The full article source code is available on GitHub
List Requirements
Consider a smart contract that encapsulates a list. Let say this list is storing addresses, but it could really be storing anything. We can summarize our basic requirements as follows:
- Support for all CRUD operations: Create, Read, Update, Delete
- Unbounded, callers can add as many items as they want.
Adding/Removing List Elements
A smart contract platform like Ethereum adds some important considerations. Code that could run for years, gives the term unbounded a whole new meaning.
We need a system where the gas consumption of adding and removing items is relatively constant and independent of the number of items added. It is not acceptable to have any sort of degradation (increase in gas cost) over time.
For this reason, storing the list in a simple array is not an option. The main problem with a simple array is the management of gaps as items start being deleted. The more items are added/deleted, the more fragmented a simple array becomes, requiring some sort of compaction. With compaction, we easily end up with a function whose gas consumption is dependent on the number of listed elements. For example, a shift operation depends on the number of elements following the deleted element:
An alternative to compaction through shifting, is the filling of gaps as new items are created. However, this raise challenges related to gap tracking. Otherwise we could fill gaps by moving the last item to the deleted position. But moving items around is problematic when long lists are read in batches.
To avoid such problems we implement a 2-way linked list. With this solution adding/removing entries gives us constant gas consumption independently of the list size. Adding an item involves attaching a new entry to the tail of the list. Removing an item involves updating the pointers of the elements immediately preceding and following the deleted element. Most importantly, removing items does not create gaps.
List State Storage
Let's take a look at the smart contract code, specifically at the state variables for storing the list. Each list element is made up of 3 pieces of information. Two pointers for linking the previous and next element, plus the element data itself.
struct ListElement {
uint256 prev;
uint256 next;
address addr;
}
The list elements are stored as an id to ListElement
mapping:
mapping(uint256 => ListElement) private items;
The ListElement prev/next
values link elements together by storing the id of the preceding and subsequent elements.
To complete our review of state variables, our contract also includes:
uint256 public nextItem;
uint256 public totalItems;
nextItem
holds the id to be used on creating the next element. It ensures id uniqueness and that we never resurrect deleted items.
totalItems
holds the list element total count. The need for this variable is application specific. Our smart contract doesn't truly need it, so we could delete it and save gas.
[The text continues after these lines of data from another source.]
(* ===== verification/Filters.v ===== *)
(** The concrete filters: path escape, output truncation and secret scrubbing
    (factories/filterpathescape, filteroutputtruncate, filtersecretscrubber) and
    the sliding window of examples/sliding-window-filter. *)

From S2P Require Import Prelude GoStrings Errors Values Regex RegexReplace.
From S2P Require Import Ids Extends Kernel Registry Chains Payloads.
From stdpp Require Import options.

(** ** Texts of secrets *)

Definition alnum (c : ascii) : bool := (is_upper c || is_lower c || is_digit c)%bool.
Definition digit_upper (c : ascii) : bool := (is_digit c || is_upper c)%bool.

Definition reSk : regex := RSeq (RLit "sk-") (RAtLeast 16 (RChar alnum)).
Definition reGhp : regex := RSeq (RLit "ghp_") (RAtLeast 20 (RChar alnum)).
Definition reAkia : regex := RSeq (RLit "AKIA") (RTimes 16 (RChar digit_upper)).
Definition patterns : list regex := [reSk; reGhp; reAkia].

Definition redacted : string := "[REDACTED]".

(** One turn of the loop of [scrub]. *)
Definition scrub_step (st : string * nat) (p : regex) : string * nat :=
  let loc := FindAllString p st.1 in
  if Nat.ltb 0 (length loc) then (ReplaceAllString p st.1 redacted, st.2 + length loc) else st.

Definition scrub (s : string) : string * nat := fold_left scrub_step patterns (s, 0).

Section filters.
Context `{K : Kernel} {L : Payloads}.

(** ** filterpathescape *)

Definition needle : string := "../".

Definition pathescape_Filter : PreToolFilter := λ _ call w,
  if Contains (call_ArgumentsJSON call) needle
  then ((call, Some [mk_FilterDecision FilterActionBlock "" "path traversal '../' in tool arguments"],
         None), w)
  else ((call, None, None), w).

Definition pathescape_NewFactory (id : ID) : Factory KindPreToolFilter :=
  mkFactory (k := KindPreToolFilter) id "blocks ../ path traversal in tool args"
    (λ _ _, io_ret pathescape_Filter).

(** ** filteroutputtruncate *)

(** [int(x)] of a float64 outside the int range is the platform's. *)
Context (int_of_float : SpecFloat.spec_float → Z).

Definition requireInt (cfg : config) (key : string) : res error Z :=
  match map_at cfg key with
  | None => Err (EText (Sprintf "%s: required" [FS key]))
  | Some (AInt x) => Ok x
  | Some (AInt64 x) => Ok x
  | Some (AFloat64 x) => Ok (int_of_float x)
  | Some raw => Err (EText (Sprintf "%s: want int, got %T" [FS key; FS (type_name raw)]))
  end.

Definition truncate_Filter (maxBytes : Z) : PostToolFilter := λ _ r w,
  if bool_decide (Z.of_nat (String.length (tr_Content r)) ≤ maxBytes)%Z then ((r, None, None), w)
  else
    let orig := String.length (tr_Content r) in
    ((tr_set_Content (String.substring 0 (Z.to_nat maxBytes) (tr_Content r)) r,
      Some [mk_FilterDecision FilterActionLog ""
        ("truncated tool output from " +:+ Itoa orig +:+ " to " +:+ pretty maxBytes +:+ " bytes")],
      None), w).

Definition truncate_decode (id : ID) (cfg : config) : res error PostToolFilter :=
  n ← map_err (EWrap (Sprintf "%s: %w" [FS id])) (requireInt cfg "maxBytes");
  if bool_decide (n ≤ 0)%Z then Err (EText (Sprintf "%s: maxBytes must be > 0" [FS id]))
  else Ok (truncate_Filter n).

Definition truncate_NewFactory (id : ID) : Factory KindPostToolFilter :=
  mkFactory (k := KindPostToolFilter) id "truncates tool output to maxBytes"
    (λ _ cfg, io_lift (truncate_decode id cfg)).

(** ** filtersecretscrubber *)

(** The loop over the parts of a message: the new parts and [msgHits]. *)
Fixpoint scrub_parts (ps : list MessagePart) : list MessagePart * nat :=
  match ps with
  | [] => ([], 0)
  | p :: ps' =>
    let '(newParts, msgHits) := scrub_parts ps' in
    if bool_decide (part_Type p = PartTypeText)
    then let '(scrubbed, hits) := scrub (part_Text p) in
         (part_set_Text scrubbed p :: newParts, hits + msgHits)
    else (p :: newParts, msgHits)
  end.

Definition scrub_message (m : Message) : Message * nat :=
  let '(newParts, msgHits) := scrub_parts (elems (m_Parts m)) in
  (mk_Message (m_Role m) (Some newParts), msgHits).

Definition scrub_decisions (hits : nat) : list FilterDecision :=
  if Nat.ltb 0 hits then [mk_FilterDecision FilterActionRedact "" "secret pattern redacted"] else [].

Definition scrubber_Filter : PreLLMFilter := λ _ msgs w,
  let scrubbed := scrub_message <$> elems msgs in
  ((Some (scrubbed.*1), append_slice None (scrubbed.*2 ≫= scrub_decisions), None), w).

Definition scrubber_NewFactory (id : ID) : Factory KindPreLLMFilter :=
  mkFactory (k := KindPreLLMFilter) id "redacts sk-*, ghp_*, AKIA patterns"
    (λ _ _, io_ret scrubber_Filter).

(** ** examples/sliding-window-filter *)

Definition is_system (m : Message) : Prop := m_Role m = RoleSystem.
#[export] Instance is_system_dec m : Decision (is_system m).
Proof. unfold is_system. apply _. Defined.

(** [convo[len(convo)-MaxTurns:]] panics for a negative MaxTurns. *)
Definition slidingWindow_Filter (MaxTurns : Z) : PreLLMFilter := λ _ messages w,
  let system := filter is_system (elems messages) in
  let convo := filter (λ m, ¬ is_system m) (elems messages) in
  if bool_decide (Z.of_nat (length convo) ≤ MaxTurns)%Z then ((messages, None, None), w)
  else if bool_decide (MaxTurns < 0)%Z then ((None, None, Some (EPanic "slice bounds out of range")), w)
  else
    let kept := drop (length convo - Z.to_nat MaxTurns) convo in
    let dropped := length convo - length kept in
    ((Some (system ++ kept),
      Some [mk_FilterDecision FilterActionRedact "messages"
        ("sliding-window truncation: dropped " +:+ Itoa dropped +:+ " oldest turns")],
      None), w).

Definition slidingWindow_turns (cfg : config) : Z :=
  let n := match at_key cfg "maxTurns" with AInt n => n | _ => 0%Z end in
  if bool_decide (n ≤ 0)%Z then 10%Z else n.

Definition slidingWindow_NewFactory (id : ID) : Factory KindPreLLMFilter :=
  mkFactory (k := KindPreLLMFilter) id "sliding-window filter: keep last N non-system turns"
    (λ _ cfg, io_ret (slidingWindow_Filter (slidingWindow_turns cfg))).
End filters.

(** The scrubber, on the texts its patterns are about. *)
Example scrub_key : scrub "key sk-abcdefghijklmnopqrst, ok" = ("key [REDACTED], ok", 1).
Proof. vm_compute. reflexivity. Qed.
Example scrub_many :
  scrub "AKIAABCDEFGHIJKLMNOPsk-0123456789abcdef sk-short" = ("[REDACTED][REDACTED] sk-short", 2).
Proof. vm_compute. reflexivity. Qed.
However I am including it to make a point relevant to applications that would need such a total.
Computing this total by traversing the list again leads to a function whose gas consumption is dependent on the list length. Thus, for functions that consume gas, the total has to be computed on adding/removing list items (as shown here) not through traversal.
The Zero Item Value is Invalid
In my list implementation there is an application specific assumption to be aware of. Here we have a list of addresses and thus the item data is held in ListElement addr
. This can of course be replaced by any other set of variables. No problem there.
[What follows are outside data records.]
Definition httpget_Invoke (c : cfgShape) : Invoker := λ ctx _ call,
  match Unmarshal_args (call_ArgumentsJSON call) with
  | Err err => io_ret (tool_error ("invalid args: " +:+ error_text err))
  | Ok URL =>
    match url_Host URL with
    | Err _ => io_ret (tool_error "invalid url")
    | Ok Host =>
      if bool_decide (Host = "") then io_ret (tool_error "invalid url")
      else if negb (hostAllowed (AllowedHosts c) Host)
      then io_ret (tool_error ("host not in allowlist: " +:+ Host))
      else match NewRequest ctx URL with
      | Err err => io_ret (tool_error (error_text err))
      | Ok req => λ w,
        match Do (Timeout c) req w with
        | (Err err, w) => (Ok (tool_error (error_text err)), w)
        | (Ok resp, w) =>
          match ReadAll resp w with
          | (Err err, w) => (Ok (tool_error (error_text err)), w)
          | (Ok body, w) => (Ok (mk_ToolResult ToolStatusSuccess body), w)
          end
        end
      end
    end
  end.

Definition httpget_build (id : ID) (cfg : config) : res error ToolPack :=
  c ← map_err (EWrap (Sprintf "%s: %w" [FS id])) (httpget_decode cfg);
  Ok (mkToolPack (httpget_Invoke c) (Some [http_get_definition])
    (Some [mkToolDescriptor "http_get" "" RiskModerate (Some ["network"; "http"]) None 0 id])).

Definition httpget_NewFactory (id : ID) : Factory KindToolPack :=
  mkFactory (k := KindToolPack) id "single http_get tool with host allowlist"
    (λ _ cfg, io_lift (httpget_build id cfg)).
End http_get.

(** ** identitysignered25519 *)

Record signerConfig := mkSignerConfig { Issuer : string; Lifetime : Z }.

Section signer.
Context `{K : Kernel} (int_of_float : SpecFloat.spec_float → Z).
Context {PrivateKey : Type} (NewEd25519Signer : PrivateKey → string → Z → res error Signer).

Definition signer_toInt (v : any) : res error Z := toInt int_of_float "integer" v.

Definition signer_decode (cfg : config) : res error signerConfig :=
  match at_key cfg "issuer" with
  | AString iss =>
    if bool_decide (iss = "") then Err (EText (Sprintf "issuer: required string" []))
    else
      lifetime ← map_err (EWrap (Sprintf "tokenLifetimeSeconds: %w" []))
                   (signer_toInt (at_key cfg "tokenLifetimeSeconds"));
      if (Z.ltb lifetime 5 || Z.ltb 300 lifetime)%bool then
        Err (EText (Sprintf "tokenLifetimeSeconds: want 5..300, got %d" [FD lifetime]))
      else Ok (mkSignerConfig iss (wrap64 (lifetime * Second)))
  | _ => Err (EText (Sprintf "issuer: required string" []))
  end.

Definition signer_build (id : ID) (priv : PrivateKey) (cfg : config) : res error Signer :=
  c ← map_err (EWrap (Sprintf "%s: %w" [FS id])) (signer_decode cfg);
  map_err (EWrap (Sprintf "%s: %w" [FS id])) (NewEd25519Signer priv (Issuer c) (Lifetime c)).

Definition signer_NewFactory (id : ID) (priv : PrivateKey) : Factory KindIdentitySigner :=
  mkFactory (k := KindIdentitySigner) id "Ed25519 JWT identity signer"
    (λ _ cfg, io_lift (signer_build id priv cfg)).
End signer.

(** ** telemetryprofileslog *)

Section telemetry.
Context `{K : Kernel}.
(** log/slog, the invocation events, [ctx.Value] and the two interfaces. *)
Context {Logger Level Event : Type} (LevelInfo LevelDebug : Level) (ev_Type : Event → string).
Context (slog_Default : Logger).
Context (Log : Logger → context → Level → string → list string → World → World).
Context (ctx_Value : context → string → any).
Context (emitter_of : (context → Event → IO ()) → Emitter).
Context (enricher_of : (context → gomap string) → Enricher).

Definition slog_decode (cfg : config) : res error string :=
  match map_at cfg "level" with
  | None => Ok "info"
  | Some (AString s) =>
    if bool_decide (s ∈ ["debug"; "info"]) then Ok s
    else Err (EText (Sprintf "level: want debug|info, got %q" [FS s]))
  | Some raw => Err (EText (Sprintf "level: want string, got %T" [FS (type_name raw)]))
  end.

Definition emitter_Emit (log : Logger) (level : string) : context → Event → IO () := λ ctx ev w,
  let lvl := if bool_decide (level = "debug") then LevelDebug else LevelInfo in
  (Ok (), Log log ctx lvl "invocation.event" ["type"; ev_Type ev] w).

(** One key of the context, as an attribute. *)
Definition attribute (ctx : context) (key name : string) : list (string * string) :=
  match ctx_Value ctx key with
  | AString v => if bool_decide (v = "") then [] else [(name, v)]
  | _ => []
  end.

Definition enricher_Enrich (ctx : context) : gomap string :=
  match attribute ctx "forge.tenant" "tenant" ++ attribute ctx "forge.user" "user" with
  | [] => None
  | out => Some out
  end.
What is important, is the role of the default address value i.e. the Zero Value. My code includes the very convenient assumption that any item having an address of zero is invalid. We can work around this limitation. However in all cases we will need some way to identify invalid (uninitialized) items.
To understand this point let's refer to the Solidity documentation for mappings:
"You can think of mappings as hash tables, which are virtually initialised such that every possible key exists and is mapped to a value whose byte-representation is all zeros, a type's default value."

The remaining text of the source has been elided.